The tabs contained names: Rwanda, Zipaqueria (in Colombia), Amman, Palestine, Jerusalem Project (with Richard Gere), Chiapas, Mexico City, Greyston, Marshall Rosenberg, Sociocracy. Shambhala Book Contracts, Street Retreats (Boston, New York some 8 of them at least, Springfield, Germany).

Some were less colorful: Computer Fixing, with detailed instructions on how to manage the calendar program. Bernie was my go-to person when something went wrong with my computer. Telephone lists (yes, there was a time when we had those). And Acronyms. So many acronyms: ZP (Zen Peacemakers), ZPO (Zen Peacemaker Order), ZPC (Zen Peacemaker Circles), PC (Peacemaker Community), PCI (Peacemaker Community International), and even hyphenated ones like ZPO-ITC, whose meaning has disappeared from memory.

I remember Sr. Pia Gyger, who headed the St. Katharina-Werk order of nuns, saying to Bernie one day: “You know, Roshi, every time you start a new organization you must stay with it till it gets strong and can stand on its own. You can’t just leave after a year or two to do something else.”

Bernie didn’t listen. He was a little like Picasso, creating something new every morning, convening meetings and enrolling the enthusiasm of others, but then . . . “Once it goes I lose interest,” he admitted. He liked the giving birth part, but not raising the new child.

A big file: Tantur, right in no-man’s land between Jerusalem and Bethlehem in Palestine. We held a big international conference there with a beautiful published report. Where did we get the money for that, I wonder, and then I remember the Italian funder who helped us start affiliates in different European and Middle Eastern countries.

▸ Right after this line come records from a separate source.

Lemma keys_dict_set d k v :
  keys (dict_set d k v) = if mem k (keys d) then keys d else keys d ++ [k].
Proof.
  induction d as [|[k0 v0] r IH]; simpl; [reflexivity|].
  destruct (String.eqb k0 k) eqn:E; simpl; [reflexivity|].
  rewrite IH. now destruct (mem k (keys r)).
Qed.

Lemma dict_set_fresh d k v :
  mem k (keys d) = false -> dict_set d k v = d ++ [(k, v)].
Proof.
  induction d as [|[k0 v0] r IH]; simpl; [reflexivity|].
  intros H. apply orb_false_iff in H as [E H]. rewrite E.
  now rewrite IH.
Qed.

(** Assignment keeps the keys of a dictionary distinct. *)
Lemma dict_wf_set d k v : dict_wf d = true -> dict_wf (dict_set d k v) = true.
Proof.
  unfold dict_wf. intros H. rewrite keys_dict_set.
  destruct (mem k (keys d)) eqn:E; [exact H|]. now apply nodupb_snoc.
Qed.

Lemma dict_wf_fill (l : list label) v d :
  dict_wf d = true ->
  dict_wf (fold_left (fun a s => dict_set a s v) l d) = true.
Proof.
  revert d. induction l as [|a r IH]; intros d H; simpl; [exact H|].
  apply IH. now apply dict_wf_set.
Qed.

Lemma dict_wf_overlay (acc src : dict V) :
  dict_wf acc = true -> dict_wf (dict_overlay acc src) = true.
Proof.
  unfold dict_overlay. generalize (keys src) as ks. intros ks. revert acc.
  induction ks as [|a r IH]; intros acc H; simpl; [exact H|].
  apply IH. destruct (dict_get src a); [now apply dict_wf_set|exact H].
Qed.

(** Filling fresh, distinct keys appends them in order. *)
Lemma fill_fresh (l : list label) v d :
  nodupb l = true ->
  (forall k, In k l -> mem k (keys d) = false) ->
  fold_left (fun a s => dict_set a s v) l d = d ++ map (fun s => (s, v)) l.
Proof.
  revert d. induction l as [|a r IH]; intros d Hnd Hfresh; simpl.
  - now rewrite app_nil_r.
  - simpl in Hnd. apply andb_true_iff in Hnd as [Ha Hnd].
    apply negb_true_iff in Ha.
    rewrite dict_set_fresh by (apply Hfresh; now left).
    rewrite IH; [now rewrite <- app_assoc|exact Hnd|].
    intros k Hk. unfold keys. rewrite map_app. fold (keys d).
    rewrite mem_app. simpl. rewrite orb_false_r.
    rewrite (Hfresh k) by now right. simpl.
    destruct (String.eqb a k) eqn:E; [|reflexivity].
    apply String.eqb_eq in E; subst a. apply mem_In in Hk. congruence.
Qed.

(** Overlaying entries on keys that are all present changes no key. *)
Lemma keys_overlay_known (acc src : dict V) :
  forallb (fun k => mem k (keys acc)) (keys src) = true ->
  keys (dict_overlay acc src) = keys acc.
Proof.
  unfold dict_overlay. generalize (keys src) as ks. intros ks. revert acc.
  induction ks as [|a r IH]; intros acc H; simpl in *; [reflexivity|].
  apply andb_true_iff in H as [Ha H].
  destruct (dict_get src a) as [v|].
  - assert (Hk : keys (dict_set acc a v) = keys acc)
      by (now rewrite keys_dict_set, Ha).
    rewrite IH; [exact Hk|now rewrite Hk].
  - now apply IH.
Qed.

End KeyFacts.

(** X5.  Whatever the overrides, the shock spec returned is a dictionary
    with distinct keys, and its keys are the sectors of the economy together
    with the names of the overrides. *)
Theorem shock_spec_keys (self : LeonTradeModel.t) (ov : dict triple)
    (g : triple) :
  exists spec,
    LeonTradeModel.shock_impulse self (Some ov) g = Ok spec /\
    dict_wf spec = true /\
    forall k,
      mem k (keys spec)
      = mem k (LeonTradeModel.sectors self) || mem k (keys ov).
Proof.
  destruct (shock_impulse_entries self ov g) as (spec & Hs & E).
  exists spec. split; [exact Hs|]. split.
  - unfold LeonTradeModel.shock_impulse in Hs. injection Hs as <-.
    apply dict_wf_overlay. unfold LeonTradeModel.fill. now apply dict_wf_fill.
  - intros k. rewrite !mem_keys_get, E.
    destruct (dict_get ov k); [now rewrite orb_true_r|].
    now destruct (mem k (LeonTradeModel.sectors self)).
Qed.

Lemma fill_sectors (self : LeonTradeModel.t) (g : triple) :
  nodupb (LeonTradeModel.sectors self) = true ->
  LeonTradeModel.fill self g []
  = map (fun s => (s, LeonTradeModel.general_entry g))
        (LeonTradeModel.sectors self).
Proof.
  intros Hnd. unfold LeonTradeModel.fill.
  now rewrite fill_fresh by (exact Hnd || reflexivity).
Qed.

Lemma keys_fill_sectors (self : LeonTradeModel.t) (g : triple) :
  nodupb (LeonTradeModel.sectors self) = true ->
  keys (LeonTradeModel.fill self g []) = LeonTradeModel.sectors self.
Proof.
  intros Hnd. rewrite (fill_sectors self g Hnd). unfold keys.
  rewrite map_map. simpl. apply map_id.
Qed.
(** * The CSS selector builder of [05-objects-tasks.js]

    A shallow embedding of the classes [CssSelector] and [CssCombine] and of
    the facade object [cssSelectorBuilder], followed by the properties of the
    builder: rendering, the two validation errors, error atomicity,
    combination, freshness of the objects the facade hands out, and purity
    of [stringify].

    JavaScript objects live in a store and are named by references, so that
    "the method mutates [this] and returns it" and "two calls of the facade
    give two objects" are statements about the model and not conventions of
    it.  A method is a function from the store to a completion (a value or
    a thrown exception) and the store at that point: an exception does not
    roll anything back, it leaves the store as the statements executed
    before the [throw] made it. *)

From stdpp Require Import base option list gmap strings.

(** ** Values, truthiness, template literals *)

(** A property that the constructor does not initialise reads [undefined]
    until a method assigns it ([None]); the values the builder receives are
    strings. *)
Definition truthy (v : option string) : bool :=
  match v with
  | None => false
  | Some "" => false
  | Some (String _ _) => true
  end.

(** [arr.length] in a condition: a number is truthy unless it is zero. *)
Definition truthy_length (arr : list string) : bool :=
  negb (Nat.eqb (length arr) 0).

(** [`${v}`] for a property. *)
Definition to_string (v : option string) : string :=
  match v with
  | None => "undefined"
  | Some s => s
  end.

(** ** Objects and the store *)

(** The own properties of an instance of each class. *)
Record CssSelectorProps := {
  cssElement : option string;
  cssId : option string;
  cssClasses : list string;
  cssAttribute : list string;
  cssPseudoClass : list string;
  cssPseudoElement : option string
}.

Record CssCombineProps := { cssString : string }.

Inductive object :=
| Selector (s : CssSelectorProps)
| Combine (c : CssCombineProps).

Abbreviation ref := positive.
Abbreviation store := (gmap positive object).

(** The builder throws [new Error(message)] with one of two messages; a
    call of a method that the receiver does not have is a [TypeError]. *)
Inductive exn :=
| Error (message : string)
| TypeError.

Definition DuplicateError : exn :=
  Error "Element, id and pseudo-element should not occur more then one time inside the selector".

Definition OrderError : exn :=
  Error "Selector parts should be arranged in the following order: element, id, class, attribute, pseudo-class, pseudo-element".

Inductive completion (A : Type) :=
| Normal (a : A)
| Throw (e : exn).

Arguments Normal {A} a.
Arguments Throw {A} e.

Definition js (A : Type) : Type := store -> completion A * store.

Definition ret {A} (a : A) : js A := fun h => (Normal a, h).

Definition throw {A} (e : exn) : js A := fun h => (Throw e, h).

Definition bind {A B} (m : js A) (k : A -> js B) : js B :=
  fun h =>
    match m h with
    | (Normal a, h') => k a h'
    | (Throw e, h') => (Throw e, h')
    end.

Notation "'let!' x ':=' m 'in' k" := (bind m (fun x => k))
  (at level 10, x name, m at level 100, k at level 200).
Notation "m ';;' k" := (bind m (fun _ => k))
  (at level 100, k at level 200, right associativity).

Definition deref (l : ref) : js object :=
  fun h =>
    match h !! l with
    | Some o => (Normal o, h)
    | None => (Throw TypeError, h)
    end.

Definition assign (l : ref) (o : object) : js unit :=
  fun h => (Normal tt, <[l := o]> h).

Definition new (o : object) : js ref :=
  fun h => let l := fresh (dom h) in (Normal l, <[l := o]> h).

(** ** class CssSelector *)

Module CssSelector.

(** The receiver of a method of the class. *)
Definition self (this : ref) : js CssSelectorProps :=
  let! o := deref this in
  match o with
  | Selector s => ret s
  | Combine _ => throw TypeError
  end.
(** * duffle: bundle index, reference resolution, content store, install

    A shallow embedding of the Go sources of the repository:
    - [repo]    : pkg/repo index catalog ([IndexFile], [Get], [Has],
                  [SortEntries], [Merge], [loadIndex]) and the repository
                  generator ([GenerateFromDirectory]);
    - [store]   : pkg/store/local [signAndWriteBundle];
    - [main]    : cmd/duffle install command ([newInstallCmd], [getBundleFile]).

    Go packages become modules, structs become records, [map[string]T]
    becomes [gmap string T], slices become lists, [(T, error)] results
    become [error + T], and the file system, the network, the log and the
    claim store are threaded explicitly as a [World]. *)

From Stdlib Require Import String Ascii List Bool Arith Lia Permutation DecimalString.
From stdpp Require Import base list gmap strings.

Open Scope string_scope.
Open Scope nat_scope.
Open Scope list_scope.

(** ** Go prelude: errors and the [strings] package *)

(** A Go [error] is identified with the text its [Error()] method returns;
    [nil] is [None] in an [option error]. *)
Inductive error : Type := errors_New (msg : string).

Definition error_msg (e : error) : string :=
  match e with errors_New m => m end.

#[global] Instance error_eq_dec : EqDecision error.
Proof. solve_decision. Defined.

(** [fmt.Errorf] with the format already expanded by the caller. *)
Definition fmt_Errorf (text : string) : error := errors_New text.

(** The formatting verbs the sources use. [%v] of an error prints its
    message, [%v] of a [[]string] prints the elements between brackets,
    separated by blanks. *)
Fixpoint join_blank (l : list string) : string :=
  match l with
  | [] => ""
  | [s] => s
  | s :: rest => s +:+ " " +:+ join_blank rest
  end.

Definition fmt_v_strings (l : list string) : string := "[" +:+ join_blank l +:+ "]".

Module strings.

(** [len(s) >= len(suffix) && s[len(s)-len(suffix):] == suffix] *)
Definition HasSuffix (s suffix : string) : bool :=
  (String.length suffix <=? String.length s)
  && String.eqb (substring (String.length s - String.length suffix)
                           (String.length suffix) s) suffix.

(** [Index(s, substr) >= 0] *)
Definition Contains (s substr : string) : bool :=
  match index 0 substr s with Some _ => true | None => false end.

(** [SplitN(s, sep, 2)] for a non-empty separator: at most two pieces,
    cut at the first occurrence of [sep]. *)
Definition SplitN2 (s sep : string) : list string :=
  match index 0 sep s with
  | Some i =>
      [substring 0 i s;
       substring (i + String.length sep)
                 (String.length s - (i + String.length sep)) s]
  | None => [s]
  end.

End strings.

(** ** The semantic-version library (github.com/Masterminds/semver)

    The library is not part of the repository; the index catalog uses four
    of its operations, which are taken as an interface. [NewVersion]
    returns [None] where the library returns an error (every caller in the
    repository only tests that error against [nil]). [Wildcard] is the
    value of [semver.NewConstraint("*")], whose error [Get] discards. *)
Module semver.

Class Lib : Type := {
  Version : Type;
  Constraints : Type;
  NewVersion : string -> option Version;
  NewConstraint : string -> error + Constraints;
  Wildcard : Constraints;
  Check : Constraints -> Version -> bool;
  LessThan : Version -> Version -> bool;
}.

(** What sorting relies on: [LessThan] is a strict weak order. *)
Class Order (L : Lib) : Prop := {
  LessThan_asym : forall a b : Version, LessThan a b = true -> LessThan b a = false;
  LessThan_negtrans : forall a b c : Version,
      LessThan a b = false -> LessThan b c = false -> LessThan a c = false;
}.

(** What "any version" relies on: the wildcard is what "*" parses to, and
    it admits every version. *)
Class Laws (L : Lib) : Prop := {
  Laws_Order :: Order L;
  Wildcard_parse : NewConstraint "*" = inr Wildcard;
  Wildcard_Check : forall v : Version, Check Wildcard v = true;
}.

(** A constraint [c] is exact for [v] when it admits precisely the
    versions that compare equal to [v], as the constraint parsed from a
    full version string such as "1.2.3" does. *)
Definition Equal `{Lib} (a b : Version) : bool :=
  negb (LessThan a b) && negb (LessThan b a).

Definition exact `{Lib} (c : Constraints) (v : Version) : Prop :=
  forall t : Version, Check c t = Equal t v.

End semver.

#[global] Existing Instance semver.Laws_Order.

(** *** A concrete fragment of the library

    Versions MAJOR.MINOR.PATCH written with decimal digits, the wildcard
    constraint and the constraints that are such a version. The library
    accepts more (a leading v, missing components, pre-release and build
    metadata, ranges); on full versions and on words such as "latest" and
    "edge", which it rejects both as version and as constraint, the
    fragment answers as the library does. It serves the concrete runs. *)
Module semver3.

Definition digit_val (c : ascii) : option nat :=
  let n := nat_of_ascii c in
  if (48 <=? n) && (n <=? 57) then Some (n - 48) else None.

Fixpoint digits (s : string) (acc : nat) : option nat :=
  match s with
  | EmptyString => Some acc
  | String c rest =>
      match digit_val c with
      | Some d => digits rest (10 * acc + d)
      | None => None
      end
  end.

Definition number (s : string) : option nat :=
  match s with
  | EmptyString => None
  | _ => digits s 0
  end.

(** Split at every dot. *)
Fixpoint fields (s : string) (cur : string) : list string :=
  match s with
  | EmptyString => [cur]
  | String c rest =>
      if Ascii.eqb c "."%char then cur :: fields rest ""
      else fields rest (cur +:+ String c "")
  end.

Ecclesiastes comes to mind: Vanity, vanity, all is vanity. And yet, when I was in Israel over the New Year, Gabriel Meyer said that it was at that Tantur conference that he first envisaged his Sulha celebration, a ceremony of reconciliation which he held year after year between Israeli Jews and Israeli Arabs.

What a dreamer you were, Bernie, I tell him as I work. You circled the globe with your dreams, and now, years later, I feel like I’m throwing it all out:  the papers, the booklets, the summaries of meetings and budgets, the new organizational charts (you loved organizational charts!).

And why am I even doing this now? I could wait, nobody’s rushing me. One friend of mine didn’t do this till 7 years after her husband’s death; someone else lost his wife more than 5 years ago and her clothes still hang in the closet. So why am I doing all this hard work now?

Because I want to get to the bottom of things. Because I want to run my fingers through all that life once again—Greyston, Zen Peacemakers, the Order, the million different projects—and see what’s left. If I want to start from scratch I have to dismantle everything, brick by brick.

“Yes, but do you have to do that now?” a friend asked this afternoon.

Probably not, but I can be fierce in some ways. I’m ruthless about throwing things out. I have to be to get to the very bottom of things. If I don’t do it, how will I know what’s left?

Maybe that’s what I’m most afraid of, that I won’t find anything left.